I am running on Windows server with xenon processor, 4 Tesla GPUs with each 64 GB. Only one user is able to interact with at a time. The following error appears when another user asks a question or feeds with a prompt while the first one is still processing. Please advise.

Error Encountered
Error occurred during text generation: {"detail":{"msg":"Server is busy; please try again later.","type":"service_unavailable"}}

Saikiran

Oct 7, 2023

Sorry, I misread what you said earlier. Text Generation Inference doesn't work and I don't know of a fix at this time.

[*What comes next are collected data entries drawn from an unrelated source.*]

(* ===== verification/Relay.v ===== *)
(** * The projection relay ([projection/relay.py])

    The relay takes the pending projection records of an outbox and projects their
    events one by one, marking each record published or failed.  It is written
    against two ports, an outbox source and a projection writer; the event store and
    the task projection are the instances it runs with.  The theorems put the three
    together: the read model is at every moment the fold of a prefix of each stream,
    and a relay pass without failures brings it up to date. *)

From S2P Require Import Prelude PyValue Contracts Session Collaboration RuntimeBudget.
From S2P Require Import SkillExecution EventStore TaskProjection.
Local Open Scope Z_scope.

(** ** The ports *)

(** [OutboxItem] and [OutboxSource] *)
Record OutboxItem := mkItem { it_outbox_id : Z; it_event : CanonicalEvent }.

Class OutboxSource (S : Type) := {
  src_pending : S → list OutboxItem;
  src_published : Z → S → S;
  src_failed : Z → S → S;
}.

Class ProjectionWriter (P : Type) := {
  pw_project : list CanonicalEvent → P → P * res unit;
}.

Section relay.
Context {S P : Type} `{OutboxSource S, ProjectionWriter P}.

(** One iteration: the event is projected, then its record is marked. *)
Definition relay_record (st : S * P) (item : OutboxItem) : S * P * bool :=
  match pw_project [it_event item] st.2 with
  | (p, Ok _) => (src_published (it_outbox_id item) st.1, p, true)
  | (p, Raise _ _) => (src_failed (it_outbox_id item) st.1, p, false)
  end.

Fixpoint relay_loop (st : S * P) (items : list OutboxItem) (relayed : Z) : S * P * Z :=
  match items with
  | [] => (st, relayed)
  | item :: items =>
      match relay_record st item with
      | (st, true) => relay_loop st items (relayed + 1)
      | (st, false) => relay_loop st items relayed
      end
  end.

Definition relay_once (limit : Z) (st : S * P) : S * P * Z :=
  relay_loop st (slice_to limit (src_pending st.1)) 0.
End relay.

Definition item_of (r : OutboxRecord) : OutboxItem := mkItem (ob_outbox_id r) (ob_event r).

#[global] Instance event_store_source : OutboxSource EventStore := {
  src_pending s := map item_of (pending_outbox s);
  src_published := mark_outbox_published;
  src_failed := mark_outbox_failed;
}.

Section system.
Context `{PydanticInt}.

#[local] Instance task_projection_writer : ProjectionWriter TaskProjection := {
  pw_project := project;
}.

(** ** The store and the read model together *)

(** The item is that of a stored projection record. *)
Definition outbox_item (s : EventStore) (item : OutboxItem) : Prop :=
  ∃ r, r ∈ es_outbox s ∧ ob_destination r = "projection" ∧ item_of r = item.

(** Store operations of anyone, and single iterations of any number of relays, each
    on a record that is in the outbox. *)
Inductive sys_step : EventStore * TaskProjection → EventStore * TaskProjection → Prop :=
  | sys_store s p op : sys_step (s, p) (run_op s op, p)
  | sys_relay s p item : outbox_item s item → sys_step (s, p) (relay_record (s, p) item).1.

Definition sys_init : EventStore * TaskProjection := (empty_store, empty_projection).

(** *** Streams only grow *)

Lemma run_op_extends s op k : stream_of s k `prefix_of` stream_of (run_op s op) k.
Proof.
  destruct (in_place op) eqn:Ei.
  { destruct (in_place_core s op Ei) as (Hs & _). unfold stream_of. by rewrite Hs. }
  destruct op as [su root sid run cx events result|su root cx appends result| | | | | |]; try done;
    cbn [run_op].
  - destruct (append su root sid run cx events result s) as [s' r] eqn:Ea. cbn [fst].
    apply append_inv in Ea. destruct r as [a|c m].
    + destruct Ea as [(previous & _ & -> & _)|(_ & _ & governed & -> & ->)]; [done|].
      unfold stream_of at 2. cbn [es_streams set_field]. cbn. rewrite dget_dset.
      case_decide; subst; cbn; [by eexists|]. by rewrite stream_of_setdefault.
    + destruct Ea as [->| ->]; [done|]. unfold stream_of at 2. cbn. by rewrite stream_of_setdefault.
  - destruct (append_batch su root cx appends result s) as [s' r] eqn:Ea. cbn [fst].
    destruct r as [a|c m].
    + apply append_batch_inv in Ea as [(previous & _ & -> & _)|(_ & added & _ & Hnd & _ & -> & ->)]; [done|].
      unfold stream_of at 2. cbn. rewrite extend_streams_get by done. by eexists.
    + unfold append_batch in Ea. repeat case_match; simplify_eq; done.
Qed.

(** *** Outbox events are stored events *)

Lemma stored_lookup s e :
  store_ok s → e ∈ stored_events (es_streams s) →
  1 ≤ ev_aggregate_version e
  ∧ stream_of s (view_key_of e) !! Z.to_nat (ev_aggregate_version e - 1) = Some e.
Proof.
  intros [[Hwf Hs] _ _] He. unfold stored_events in He.
  apply list_elem_of_In, in_concat in He as (l & Hl & He).
  apply in_map_iff in Hl as ([k l'] & <- & Hkl). apply list_elem_of_In in Hkl, He.
  apply elem_dget in Hkl; [|done]. cbn in He. apply list_elem_of_lookup in He as [i Hi].
  destruct (Hs _ _ Hkl i e Hi) as (Hv & Ht & Hsid).
  assert (view_key_of e = k) as -> by (unfold view_key_of; rewrite Ht, Hsid; by destruct k).
  split; [lia|]. unfold stream_of. rewrite Hkl. cbn.
  replace (Z.to_nat (ev_aggregate_version e - 1)) with i by lia. done.
Qed.

Lemma route_stored s r :
  store_ok s → r ∈ es_outbox s → ob_event r ∈ stored_events (es_streams s).
Proof.
  intros [_ _ Hr] Hin.
  assert (route r ∈ stored_events (es_streams s) ≫= routes_of) as Hb.
  { rewrite <- Hr. change (map route) with (fmap (M := list) route). by apply list_elem_of_fmap_2. }
  apply list_elem_of_bind in Hb as (e & He & Hst). unfold routes_of in He.
  apply list_elem_of_fmap in He as (d & Hd & _). injection Hd as -> _. done.
Qed.

Lemma item_stored s item : store_ok s → outbox_item s item → it_event item ∈ stored_events (es_streams s).
Proof. intros Hok (r & Hr & _ & <-). by apply route_stored. Qed.
(** *** The read model is a prefix of every stream *)

(** The view of [k] is the fold of the first [n] events of its stream. *)
Definition view_at (s : EventStore) (p : TaskProjection) (k : stream_key) (n : nat) : Prop :=
  (n ≤ length (stream_of s k))%nat
  ∧ stream_view (take n (stream_of s k)) None = Ok (dget k (tp_tasks p)).

Record sys_ok (st : EventStore * TaskProjection) : Prop := {
  sy_store : store_ok st.1;
  sy_prefix : ∀ k, ∃ n, view_at st.1 st.2 k n;
}.

Lemma view_at_version s p k n :
  view_at s p k n → current_version (dget k (tp_tasks p)) = Ok (Z.of_nat n).
Proof.
  intros [Hn Hv]. destruct (stream_versions _ _ _ 0 Hv eq_refl) as [_ ->].
  f_equal. rewrite length_take. lia.
Qed.

Lemma view_at_extends s s' p k n :
  stream_of s k `prefix_of` stream_of s' k → view_at s p k n → view_at s' p k n.
Proof.
  intros [l Hl] [Hn Hv]. split; rewrite Hl; [rewrite length_app; lia|].
  by rewrite take_app_le.
Qed.

Lemma stream_view_snoc l e v view :
  stream_view l None = Ok v → project_view e v = Ok view → stream_view (l ++ [e]) None = Ok (Some view).
Proof.
  unfold stream_view. intros Hl He. rewrite foldM_app, Hl. cbn. by rewrite He.
Qed.

Lemma project_one_raise p e p' c m :
  project_one p e = (p', Raise c m) → tp_tasks p' = tp_tasks p ∧ tp_event_ids p' = tp_event_ids p.
Proof.
  unfold project_one. destruct (negb _); [by intros; simplify_eq|]. case_decide; [done|].
  destruct (project_view _ _); by intros; simplify_eq.
Qed.

(** Projecting one stored event: the views after, and what success means. *)
Lemma project_stored s p e p' r :
  sys_ok (s, p) → e ∈ stored_events (es_streams s) → project [e] p = (p', r) →
  (∀ k, ∃ n n', view_at s p k n ∧ view_at s p' k n' ∧ (n ≤ n')%nat
     ∧ (k = view_key_of e → r = Ok tt → ev_event_id e ∉ tp_event_ids p →
        ev_aggregate_version e ≤ Z.of_nat n')).
Proof.
  intros [Hok Hpre] He Hp k. cbn in *. destruct (Hpre k) as (n & Hn).
  destruct (project_one p e) as [p1 r1] eqn:E1.
  assert (p' = p1 ∧ r = r1) as [-> ->].
  { destruct r1 as [[]|]; by simplify_eq. }
  destruct r1 as [[]|c m].
  - apply project_one_ok in E1 as (_ & [[Hin ->]|(Hout & view & Hv & ->)]).
    { exists n, n. split_and!; [done..|]. intros _ _ []. done. }
    destruct (decide (k = view_key_of e)) as [->|Hne].
    + apply stored_lookup in He as [Hpos Hl]; [|done].
      pose proof (project_view_ok _ _ _ Hv) as (Hcur & _ & _).
      rewrite (view_at_version _ _ _ _ Hn) in Hcur. injection Hcur as Hcur.
      assert (Z.to_nat (ev_aggregate_version e - 1) = n) as Hidx by lia. rewrite Hidx in Hl.
      exists n, (S n). split_and!; [done| |lia|intros; lia].
      split; [apply lookup_lt_Some in Hl; lia|]. cbn. rewrite dget_dset_eq.
      rewrite (take_S_r _ _ _ Hl). destruct Hn as [_ Hn]. by eapply stream_view_snoc.
    + exists n, n. split_and!; [done| |done|done]. destruct Hn as [H1 H2]. split; [done|].
      cbn. by rewrite dget_dset_ne.
  - apply project_one_raise in E1 as [Ht _]. exists n, n. split_and!; [done| |done|done].
    unfold view_at. by rewrite Ht.
Qed.

Lemma relay_record_ok s p item :
  sys_ok (s, p) → outbox_item s item → sys_ok (relay_record (s, p) item).1.
Proof.
  intros Hok Hitem. pose proof (item_stored s item (sy_store _ Hok) Hitem) as He.
  unfold relay_record. cbn [snd fst pw_project task_projection_writer].
  destruct (project [it_event item] p) as [p' r] eqn:Ep.
  pose proof (project_stored _ _ _ _ _ Hok He Ep) as Hv.
  destruct r as [u|c m]; cbn [fst src_published src_failed event_store_source].
  - assert (run_op s (OpPublished (it_outbox_id item)) = mark_outbox_published (it_outbox_id item) s)
      as <- by done.
    split; [apply op_keeps_ok, Hok|]. intros k. destruct (Hv k) as (n & n' & _ & Hn' & _).
    exists n'. cbn [fst snd]. eapply view_at_extends; [apply run_op_extends|done].
  - assert (run_op s (OpFailed (it_outbox_id item)) = mark_outbox_failed (it_outbox_id item) s)
      as <- by done.
    split; [apply op_keeps_ok, Hok|]. intros k. destruct (Hv k) as (n & n' & _ & Hn' & _).
    exists n'. cbn [fst snd]. eapply view_at_extends; [apply run_op_extends|done].
Qed.

Lemma sys_step_ok st st' : sys_ok st → sys_step st st' → sys_ok st'.
Proof.
  intros Hok Hs. destruct Hs as [s p op|s p item Hitem]; [|by apply relay_record_ok].
  split; [apply op_keeps_ok, Hok|]. intros k. destruct (sy_prefix _ Hok k) as [n Hn].
  exists n. eapply view_at_extends; [apply run_op_extends|exact Hn].
Qed.

Lemma sys_init_ok : sys_ok sys_init.
Proof. split; [apply empty_ok|]. intros k. exists 0%nat. split; [cbn; lia|done]. Qed.

Lemma sys_reachable_ok st : rtc sys_step sys_init st → sys_ok st.
Proof.
  generalize sys_init_ok. generalize sys_init. intros st0 Hok.
  induction 1; eauto using sys_step_ok.
Qed.

(** C4. The read model never runs ahead of the store and never skips: whatever the
    interleaving of store operations and of relays (failed projections and repeated
    deliveries included), the view of every Session is the fold of the first [n]
    events of its stream, with [n] its projection version. *)
Theorem read_model_is_prefix s p k :
  rtc sys_step sys_init (s, p) →
  ∃ n, (n ≤ length (stream_of s k))%nat
    ∧ stream_view (take n (stream_of s k)) None = Ok (dget k (tp_tasks p))
    ∧ current_version (dget k (tp_tasks p)) = Ok (Z.of_nat n).
Proof.
  intros Hr. apply sys_reachable_ok in Hr as [_ Hp]. destruct (Hp k) as [n Hn]. exists n.
  destruct Hn as [H1 H2]. split_and!; [done|done|]. by eapply view_at_version.
Qed.

(** *** Catching up *)

(** [uuid4] gives every stored event its own id. *)
Definition unique_ids (s : EventStore) : Prop := NoDup (map ev_event_id (stored_events (es_streams s))).

(** Only the relay publishes projection records. *)
Inductive relay_step : EventStore * TaskProjection → EventStore * TaskProjection → Prop :=
  | relay_store s p op :
      leaves "projection" op → unique_ids (run_op s op) → relay_step (s, p) (run_op s op, p)
  | relay_item s p item : outbox_item s item → relay_step (s, p) (relay_record (s, p) item).1.

(** The view of the event's Session has reached the event. *)
Definition covered (p : TaskProjection) (e : CanonicalEvent) : Prop :=
  ∃ n, current_version (dget (view_key_of e) (tp_tasks p)) = Ok n ∧ ev_aggregate_version e ≤ n.

Definition settled_covered (p : TaskProjection) (r : OutboxRecord) : Prop :=
  ob_destination r = "projection" → ob_published r = true → covered p (ob_event r).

FYI TGI should now work with this model, a PR was merged the other day

It's October and it still does not work. The error about self_attn.q_proj.weight still comes while loading 70b chat gptq on text generation inference @Bloke anything I am missing. I am using the latest tgi version docker and required cuda configs as well.

Sprockif

Dec 15, 2023

Hi, I have 2 GPUs of which 1 Nvidia. I want to run Llama2 7b-chat only using Nvidia (Linux Debian system).
I normally run Llama2 with those commands (from this guide https://lachieslifestyle.com/2023/07/29/how-to-install-llama-2/#preparing-to-install-l-la-ma-2)
#conda activate TextGen2
#cd text-generation-webui
#python server.py
could you suggest me How to do?
Thanks :)

Squeezitgirdle

Dec 29, 2023

@Squeezitgirdle How did you do that? AFAIK Exllama does not support offloading to CPU RAM. Or is that supported using the HF variant?

Sorry I'm just now responding.

I have absolutely no idea. I did it once using LM Studio, but that's it. I haven't been able to do it again after updating LM studio.